Scan each line of the entries below for the word "what" and count the ones where it appears. The answer is that number alone.

====================

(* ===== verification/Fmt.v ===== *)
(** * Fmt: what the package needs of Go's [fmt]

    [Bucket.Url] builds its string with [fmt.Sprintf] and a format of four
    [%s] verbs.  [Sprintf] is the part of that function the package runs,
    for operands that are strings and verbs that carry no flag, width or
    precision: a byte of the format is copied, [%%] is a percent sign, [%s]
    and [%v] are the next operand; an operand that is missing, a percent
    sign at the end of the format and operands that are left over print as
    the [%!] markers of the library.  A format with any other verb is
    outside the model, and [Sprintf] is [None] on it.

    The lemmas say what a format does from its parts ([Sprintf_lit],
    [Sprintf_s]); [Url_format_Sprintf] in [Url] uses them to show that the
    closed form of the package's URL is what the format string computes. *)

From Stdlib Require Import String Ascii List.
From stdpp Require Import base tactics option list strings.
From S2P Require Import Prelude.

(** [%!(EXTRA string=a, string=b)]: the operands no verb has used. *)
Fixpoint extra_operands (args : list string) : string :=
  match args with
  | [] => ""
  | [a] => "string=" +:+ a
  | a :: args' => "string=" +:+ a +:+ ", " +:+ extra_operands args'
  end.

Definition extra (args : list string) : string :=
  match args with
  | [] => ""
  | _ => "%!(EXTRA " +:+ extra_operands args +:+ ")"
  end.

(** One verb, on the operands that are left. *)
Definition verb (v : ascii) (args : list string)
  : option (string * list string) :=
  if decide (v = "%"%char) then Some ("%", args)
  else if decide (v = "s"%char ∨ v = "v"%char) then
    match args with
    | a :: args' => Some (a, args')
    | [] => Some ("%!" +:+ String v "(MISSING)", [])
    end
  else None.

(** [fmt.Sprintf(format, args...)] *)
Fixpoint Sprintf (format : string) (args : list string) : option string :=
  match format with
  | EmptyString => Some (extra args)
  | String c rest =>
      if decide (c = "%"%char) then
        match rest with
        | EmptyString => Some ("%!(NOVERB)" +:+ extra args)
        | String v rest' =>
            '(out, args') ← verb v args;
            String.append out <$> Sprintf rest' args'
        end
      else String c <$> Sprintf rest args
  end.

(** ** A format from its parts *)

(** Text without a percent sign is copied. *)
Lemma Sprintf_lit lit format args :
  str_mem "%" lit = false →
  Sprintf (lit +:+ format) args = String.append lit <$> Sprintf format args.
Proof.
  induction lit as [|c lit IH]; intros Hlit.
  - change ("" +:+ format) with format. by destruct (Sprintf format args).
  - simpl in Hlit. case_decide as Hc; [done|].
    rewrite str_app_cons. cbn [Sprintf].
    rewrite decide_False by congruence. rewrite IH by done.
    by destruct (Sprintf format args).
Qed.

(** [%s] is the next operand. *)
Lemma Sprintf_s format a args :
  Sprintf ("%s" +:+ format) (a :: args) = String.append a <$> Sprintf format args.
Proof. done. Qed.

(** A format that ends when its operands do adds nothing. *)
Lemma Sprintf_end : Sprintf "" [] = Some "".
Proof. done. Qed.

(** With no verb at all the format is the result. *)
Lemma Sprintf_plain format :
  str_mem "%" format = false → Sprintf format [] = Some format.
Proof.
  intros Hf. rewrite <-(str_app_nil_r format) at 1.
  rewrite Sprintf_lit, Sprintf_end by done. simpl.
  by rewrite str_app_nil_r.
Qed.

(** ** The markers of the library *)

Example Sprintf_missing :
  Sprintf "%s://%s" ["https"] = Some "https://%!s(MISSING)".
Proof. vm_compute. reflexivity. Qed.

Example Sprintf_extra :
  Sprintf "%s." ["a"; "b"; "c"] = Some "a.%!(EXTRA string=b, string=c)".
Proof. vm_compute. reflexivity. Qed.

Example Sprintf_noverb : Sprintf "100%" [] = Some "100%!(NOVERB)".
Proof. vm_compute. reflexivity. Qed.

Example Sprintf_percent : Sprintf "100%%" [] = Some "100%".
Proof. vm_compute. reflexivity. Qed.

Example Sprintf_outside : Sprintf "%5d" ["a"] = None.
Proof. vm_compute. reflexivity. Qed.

====================

#### Task response
3